┌──
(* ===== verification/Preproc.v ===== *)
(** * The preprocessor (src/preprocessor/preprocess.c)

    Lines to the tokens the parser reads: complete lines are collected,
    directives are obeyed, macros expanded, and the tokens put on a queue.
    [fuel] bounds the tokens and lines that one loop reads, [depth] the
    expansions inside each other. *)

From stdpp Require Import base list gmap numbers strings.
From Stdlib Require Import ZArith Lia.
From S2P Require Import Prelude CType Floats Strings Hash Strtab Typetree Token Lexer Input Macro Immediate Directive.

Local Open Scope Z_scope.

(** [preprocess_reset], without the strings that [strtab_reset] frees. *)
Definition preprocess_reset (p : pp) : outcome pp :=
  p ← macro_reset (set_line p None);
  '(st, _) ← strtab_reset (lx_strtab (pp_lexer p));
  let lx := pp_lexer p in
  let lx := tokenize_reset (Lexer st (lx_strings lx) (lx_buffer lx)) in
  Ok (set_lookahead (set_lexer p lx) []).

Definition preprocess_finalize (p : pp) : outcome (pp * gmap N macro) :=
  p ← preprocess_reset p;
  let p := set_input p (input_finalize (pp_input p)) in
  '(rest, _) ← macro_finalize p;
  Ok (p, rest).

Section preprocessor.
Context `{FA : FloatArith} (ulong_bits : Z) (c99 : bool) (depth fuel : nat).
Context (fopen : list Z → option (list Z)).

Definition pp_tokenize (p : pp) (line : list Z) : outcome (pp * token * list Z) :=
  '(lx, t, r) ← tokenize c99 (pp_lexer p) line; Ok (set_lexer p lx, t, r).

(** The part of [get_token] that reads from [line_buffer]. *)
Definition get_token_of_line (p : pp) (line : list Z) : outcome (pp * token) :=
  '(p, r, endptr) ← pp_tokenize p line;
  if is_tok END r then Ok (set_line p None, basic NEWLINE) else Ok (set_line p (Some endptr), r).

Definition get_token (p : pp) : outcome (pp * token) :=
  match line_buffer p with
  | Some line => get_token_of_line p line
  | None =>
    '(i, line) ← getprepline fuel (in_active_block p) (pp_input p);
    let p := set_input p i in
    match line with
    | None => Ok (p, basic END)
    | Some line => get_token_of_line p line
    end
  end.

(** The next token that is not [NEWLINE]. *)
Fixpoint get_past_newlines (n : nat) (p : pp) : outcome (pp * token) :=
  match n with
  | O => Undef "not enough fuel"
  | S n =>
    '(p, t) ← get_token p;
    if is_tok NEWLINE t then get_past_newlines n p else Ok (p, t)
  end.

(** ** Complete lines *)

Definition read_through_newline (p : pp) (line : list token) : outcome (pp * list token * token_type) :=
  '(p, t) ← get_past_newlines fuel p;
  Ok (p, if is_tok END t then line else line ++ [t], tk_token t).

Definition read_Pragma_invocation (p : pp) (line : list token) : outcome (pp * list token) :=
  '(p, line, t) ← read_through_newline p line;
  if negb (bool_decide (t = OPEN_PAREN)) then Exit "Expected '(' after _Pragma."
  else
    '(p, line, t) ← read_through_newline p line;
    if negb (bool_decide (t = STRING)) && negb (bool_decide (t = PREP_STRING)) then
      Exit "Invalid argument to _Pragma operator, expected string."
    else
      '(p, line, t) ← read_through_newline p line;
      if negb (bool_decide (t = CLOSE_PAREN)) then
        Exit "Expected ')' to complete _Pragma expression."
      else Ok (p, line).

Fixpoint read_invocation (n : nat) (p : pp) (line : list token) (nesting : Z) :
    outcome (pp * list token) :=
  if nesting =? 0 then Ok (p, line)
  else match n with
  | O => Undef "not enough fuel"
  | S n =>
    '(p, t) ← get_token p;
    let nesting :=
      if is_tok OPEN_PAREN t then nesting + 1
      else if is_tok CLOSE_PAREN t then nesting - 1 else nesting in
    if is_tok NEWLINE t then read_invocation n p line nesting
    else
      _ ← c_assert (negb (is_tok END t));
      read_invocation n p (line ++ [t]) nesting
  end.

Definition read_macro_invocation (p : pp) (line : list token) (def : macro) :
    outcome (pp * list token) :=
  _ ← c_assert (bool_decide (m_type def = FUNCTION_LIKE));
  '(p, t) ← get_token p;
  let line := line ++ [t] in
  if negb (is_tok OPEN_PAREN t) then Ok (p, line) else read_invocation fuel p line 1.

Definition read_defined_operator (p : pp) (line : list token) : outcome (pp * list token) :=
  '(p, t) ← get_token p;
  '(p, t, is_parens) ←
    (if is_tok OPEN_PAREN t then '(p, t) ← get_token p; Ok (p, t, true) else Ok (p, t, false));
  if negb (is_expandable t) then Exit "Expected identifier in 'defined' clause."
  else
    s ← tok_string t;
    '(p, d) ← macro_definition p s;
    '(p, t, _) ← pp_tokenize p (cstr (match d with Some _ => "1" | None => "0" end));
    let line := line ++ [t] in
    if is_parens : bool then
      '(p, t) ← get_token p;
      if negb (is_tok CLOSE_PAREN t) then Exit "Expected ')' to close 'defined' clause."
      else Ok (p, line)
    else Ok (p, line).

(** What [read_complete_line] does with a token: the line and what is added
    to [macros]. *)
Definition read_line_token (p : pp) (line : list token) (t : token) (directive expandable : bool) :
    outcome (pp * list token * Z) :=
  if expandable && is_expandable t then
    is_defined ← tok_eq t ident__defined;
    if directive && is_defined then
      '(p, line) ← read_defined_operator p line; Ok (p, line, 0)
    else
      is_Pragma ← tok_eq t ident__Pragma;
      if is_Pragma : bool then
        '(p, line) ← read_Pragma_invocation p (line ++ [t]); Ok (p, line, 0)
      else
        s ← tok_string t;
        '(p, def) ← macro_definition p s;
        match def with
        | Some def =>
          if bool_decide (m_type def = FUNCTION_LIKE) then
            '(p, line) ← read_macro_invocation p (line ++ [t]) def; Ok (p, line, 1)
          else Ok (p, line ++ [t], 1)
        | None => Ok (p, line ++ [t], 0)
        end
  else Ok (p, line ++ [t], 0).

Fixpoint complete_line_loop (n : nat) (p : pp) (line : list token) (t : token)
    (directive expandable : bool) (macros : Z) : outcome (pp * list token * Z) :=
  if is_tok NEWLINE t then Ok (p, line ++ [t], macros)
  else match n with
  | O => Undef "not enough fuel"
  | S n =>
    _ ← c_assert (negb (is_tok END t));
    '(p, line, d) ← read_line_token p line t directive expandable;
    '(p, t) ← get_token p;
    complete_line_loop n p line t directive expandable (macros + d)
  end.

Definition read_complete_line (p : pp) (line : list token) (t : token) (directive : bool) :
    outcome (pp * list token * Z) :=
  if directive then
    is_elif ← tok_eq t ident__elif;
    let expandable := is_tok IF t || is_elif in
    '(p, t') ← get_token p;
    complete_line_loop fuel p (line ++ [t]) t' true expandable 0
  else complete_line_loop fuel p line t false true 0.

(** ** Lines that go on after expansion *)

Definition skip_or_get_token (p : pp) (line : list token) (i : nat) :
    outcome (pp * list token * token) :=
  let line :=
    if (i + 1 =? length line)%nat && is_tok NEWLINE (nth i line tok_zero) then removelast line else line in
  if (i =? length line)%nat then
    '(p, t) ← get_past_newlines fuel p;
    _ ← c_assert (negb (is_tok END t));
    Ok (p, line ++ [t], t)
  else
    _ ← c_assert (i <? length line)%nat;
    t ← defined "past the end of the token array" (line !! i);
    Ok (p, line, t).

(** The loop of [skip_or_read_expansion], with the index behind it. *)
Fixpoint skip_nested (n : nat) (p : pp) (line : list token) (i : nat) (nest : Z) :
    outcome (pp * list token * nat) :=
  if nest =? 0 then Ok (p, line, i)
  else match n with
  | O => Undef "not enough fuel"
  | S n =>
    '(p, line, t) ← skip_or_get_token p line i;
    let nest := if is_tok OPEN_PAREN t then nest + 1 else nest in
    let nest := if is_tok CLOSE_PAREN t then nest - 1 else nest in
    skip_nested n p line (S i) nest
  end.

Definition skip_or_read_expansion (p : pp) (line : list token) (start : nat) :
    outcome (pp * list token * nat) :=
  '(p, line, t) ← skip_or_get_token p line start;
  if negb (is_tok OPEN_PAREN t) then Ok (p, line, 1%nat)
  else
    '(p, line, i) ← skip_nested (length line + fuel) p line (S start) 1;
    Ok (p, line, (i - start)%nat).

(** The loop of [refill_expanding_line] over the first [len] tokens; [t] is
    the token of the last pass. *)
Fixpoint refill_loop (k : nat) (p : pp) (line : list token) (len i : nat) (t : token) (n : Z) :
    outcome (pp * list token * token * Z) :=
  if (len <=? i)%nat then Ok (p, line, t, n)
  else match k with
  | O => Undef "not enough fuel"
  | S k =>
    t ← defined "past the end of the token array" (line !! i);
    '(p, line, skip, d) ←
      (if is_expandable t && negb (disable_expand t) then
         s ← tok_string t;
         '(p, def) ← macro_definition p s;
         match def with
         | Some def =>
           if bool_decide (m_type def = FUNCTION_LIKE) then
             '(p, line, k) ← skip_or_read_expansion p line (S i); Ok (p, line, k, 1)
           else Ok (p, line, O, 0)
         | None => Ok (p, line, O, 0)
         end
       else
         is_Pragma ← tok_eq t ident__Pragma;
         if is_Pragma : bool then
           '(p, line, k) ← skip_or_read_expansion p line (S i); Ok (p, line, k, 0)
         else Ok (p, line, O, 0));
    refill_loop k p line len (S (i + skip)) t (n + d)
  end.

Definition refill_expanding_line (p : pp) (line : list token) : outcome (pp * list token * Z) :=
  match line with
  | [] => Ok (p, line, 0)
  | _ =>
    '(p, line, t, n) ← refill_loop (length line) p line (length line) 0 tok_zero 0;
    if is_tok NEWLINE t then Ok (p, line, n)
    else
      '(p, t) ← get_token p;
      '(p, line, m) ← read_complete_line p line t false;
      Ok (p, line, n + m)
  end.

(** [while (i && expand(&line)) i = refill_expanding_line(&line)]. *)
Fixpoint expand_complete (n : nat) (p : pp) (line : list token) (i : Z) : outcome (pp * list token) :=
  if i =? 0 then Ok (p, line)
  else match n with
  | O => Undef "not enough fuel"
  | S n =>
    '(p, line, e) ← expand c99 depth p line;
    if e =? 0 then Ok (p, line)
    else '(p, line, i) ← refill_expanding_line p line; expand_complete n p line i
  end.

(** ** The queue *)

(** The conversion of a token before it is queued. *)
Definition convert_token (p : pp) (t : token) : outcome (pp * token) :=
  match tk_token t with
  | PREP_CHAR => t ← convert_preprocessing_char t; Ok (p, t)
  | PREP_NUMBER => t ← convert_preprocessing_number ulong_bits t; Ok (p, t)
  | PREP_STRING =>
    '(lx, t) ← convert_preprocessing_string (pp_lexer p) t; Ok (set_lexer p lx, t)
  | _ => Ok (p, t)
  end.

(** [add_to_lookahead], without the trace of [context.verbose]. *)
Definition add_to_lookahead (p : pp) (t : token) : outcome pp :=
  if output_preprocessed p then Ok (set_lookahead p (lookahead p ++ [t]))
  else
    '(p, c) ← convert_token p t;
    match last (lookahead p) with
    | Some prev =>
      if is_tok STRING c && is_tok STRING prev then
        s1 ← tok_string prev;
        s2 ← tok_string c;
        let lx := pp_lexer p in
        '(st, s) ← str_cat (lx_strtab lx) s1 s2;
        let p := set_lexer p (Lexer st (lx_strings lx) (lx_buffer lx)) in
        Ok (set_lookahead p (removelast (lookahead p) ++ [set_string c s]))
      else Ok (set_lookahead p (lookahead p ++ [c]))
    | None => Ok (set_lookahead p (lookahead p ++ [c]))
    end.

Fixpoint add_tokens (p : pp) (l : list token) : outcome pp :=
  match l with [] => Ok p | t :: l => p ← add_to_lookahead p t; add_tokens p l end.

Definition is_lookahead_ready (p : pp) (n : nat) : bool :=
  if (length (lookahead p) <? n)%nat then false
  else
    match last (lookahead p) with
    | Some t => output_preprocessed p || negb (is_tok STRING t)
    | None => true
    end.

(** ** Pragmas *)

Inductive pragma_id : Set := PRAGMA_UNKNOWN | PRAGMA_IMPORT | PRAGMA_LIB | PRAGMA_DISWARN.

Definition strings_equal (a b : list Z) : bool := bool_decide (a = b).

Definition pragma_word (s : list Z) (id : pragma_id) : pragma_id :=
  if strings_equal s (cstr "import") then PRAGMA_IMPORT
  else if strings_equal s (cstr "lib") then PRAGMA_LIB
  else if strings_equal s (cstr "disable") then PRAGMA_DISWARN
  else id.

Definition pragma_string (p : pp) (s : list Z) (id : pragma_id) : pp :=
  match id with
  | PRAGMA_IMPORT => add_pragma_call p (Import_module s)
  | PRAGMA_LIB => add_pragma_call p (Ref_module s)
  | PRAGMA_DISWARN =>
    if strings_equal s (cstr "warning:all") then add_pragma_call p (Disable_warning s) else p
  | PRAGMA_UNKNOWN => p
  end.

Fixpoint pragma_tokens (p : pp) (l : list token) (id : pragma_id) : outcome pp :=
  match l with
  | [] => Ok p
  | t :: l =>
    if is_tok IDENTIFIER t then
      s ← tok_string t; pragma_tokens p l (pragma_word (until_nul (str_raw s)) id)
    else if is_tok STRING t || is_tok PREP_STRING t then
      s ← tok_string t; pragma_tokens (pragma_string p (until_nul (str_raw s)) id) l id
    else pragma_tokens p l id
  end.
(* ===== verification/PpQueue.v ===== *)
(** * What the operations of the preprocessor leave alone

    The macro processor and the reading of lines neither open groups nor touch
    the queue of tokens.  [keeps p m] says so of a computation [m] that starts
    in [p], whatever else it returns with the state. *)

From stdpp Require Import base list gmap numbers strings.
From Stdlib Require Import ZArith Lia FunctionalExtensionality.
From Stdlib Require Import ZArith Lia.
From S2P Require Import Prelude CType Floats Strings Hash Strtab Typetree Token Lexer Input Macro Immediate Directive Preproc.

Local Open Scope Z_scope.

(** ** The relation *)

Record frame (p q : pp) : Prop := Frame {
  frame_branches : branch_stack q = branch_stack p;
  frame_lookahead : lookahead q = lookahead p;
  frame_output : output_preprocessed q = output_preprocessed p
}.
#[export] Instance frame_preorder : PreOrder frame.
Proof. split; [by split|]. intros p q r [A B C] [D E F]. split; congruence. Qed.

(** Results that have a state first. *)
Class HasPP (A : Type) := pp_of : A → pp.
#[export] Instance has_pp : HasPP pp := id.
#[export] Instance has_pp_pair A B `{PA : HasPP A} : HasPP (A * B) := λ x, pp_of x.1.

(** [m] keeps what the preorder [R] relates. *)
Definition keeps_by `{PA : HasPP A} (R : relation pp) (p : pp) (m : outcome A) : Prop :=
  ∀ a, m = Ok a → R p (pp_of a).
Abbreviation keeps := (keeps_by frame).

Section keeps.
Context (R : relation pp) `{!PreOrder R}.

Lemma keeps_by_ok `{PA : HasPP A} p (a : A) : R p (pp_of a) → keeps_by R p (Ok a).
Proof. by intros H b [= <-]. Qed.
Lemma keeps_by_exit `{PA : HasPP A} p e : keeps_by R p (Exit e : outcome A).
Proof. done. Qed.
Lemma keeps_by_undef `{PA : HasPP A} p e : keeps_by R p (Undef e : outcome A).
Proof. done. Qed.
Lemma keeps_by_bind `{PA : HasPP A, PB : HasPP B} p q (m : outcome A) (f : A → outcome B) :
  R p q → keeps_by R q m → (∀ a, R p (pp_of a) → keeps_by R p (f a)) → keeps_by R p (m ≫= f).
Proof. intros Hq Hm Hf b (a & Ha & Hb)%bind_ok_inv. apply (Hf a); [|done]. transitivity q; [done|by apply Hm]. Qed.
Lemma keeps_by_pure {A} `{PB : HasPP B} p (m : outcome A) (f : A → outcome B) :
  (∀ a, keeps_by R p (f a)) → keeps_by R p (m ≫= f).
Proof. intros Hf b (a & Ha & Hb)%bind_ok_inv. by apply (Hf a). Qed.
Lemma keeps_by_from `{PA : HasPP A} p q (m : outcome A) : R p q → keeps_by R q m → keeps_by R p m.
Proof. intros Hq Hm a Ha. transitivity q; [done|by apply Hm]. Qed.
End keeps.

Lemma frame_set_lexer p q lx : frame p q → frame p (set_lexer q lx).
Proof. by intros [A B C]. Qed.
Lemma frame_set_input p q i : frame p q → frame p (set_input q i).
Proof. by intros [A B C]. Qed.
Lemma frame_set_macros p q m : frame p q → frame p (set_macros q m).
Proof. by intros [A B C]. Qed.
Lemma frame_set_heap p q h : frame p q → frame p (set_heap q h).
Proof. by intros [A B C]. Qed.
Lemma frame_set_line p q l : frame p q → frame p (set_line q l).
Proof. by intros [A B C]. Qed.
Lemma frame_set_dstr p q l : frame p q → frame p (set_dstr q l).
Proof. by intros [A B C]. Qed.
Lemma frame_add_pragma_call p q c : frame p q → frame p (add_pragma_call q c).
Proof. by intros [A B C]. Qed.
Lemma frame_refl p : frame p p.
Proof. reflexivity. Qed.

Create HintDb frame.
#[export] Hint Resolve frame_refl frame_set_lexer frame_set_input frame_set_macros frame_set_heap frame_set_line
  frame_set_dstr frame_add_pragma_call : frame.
└──
**Exercise prompt:** Could you report every line of the material that contains the string "export"?

**Your response:**
#[export] Instance frame_preorder : PreOrder frame.
#[export] Instance has_pp : HasPP pp := id.
#[export] Instance has_pp_pair A B `{PA : HasPP A} : HasPP (A * B) := λ x, pp_of x.1.
#[export] Hint Resolve frame_refl frame_set_lexer frame_set_input frame_set_macros frame_set_heap frame_set_line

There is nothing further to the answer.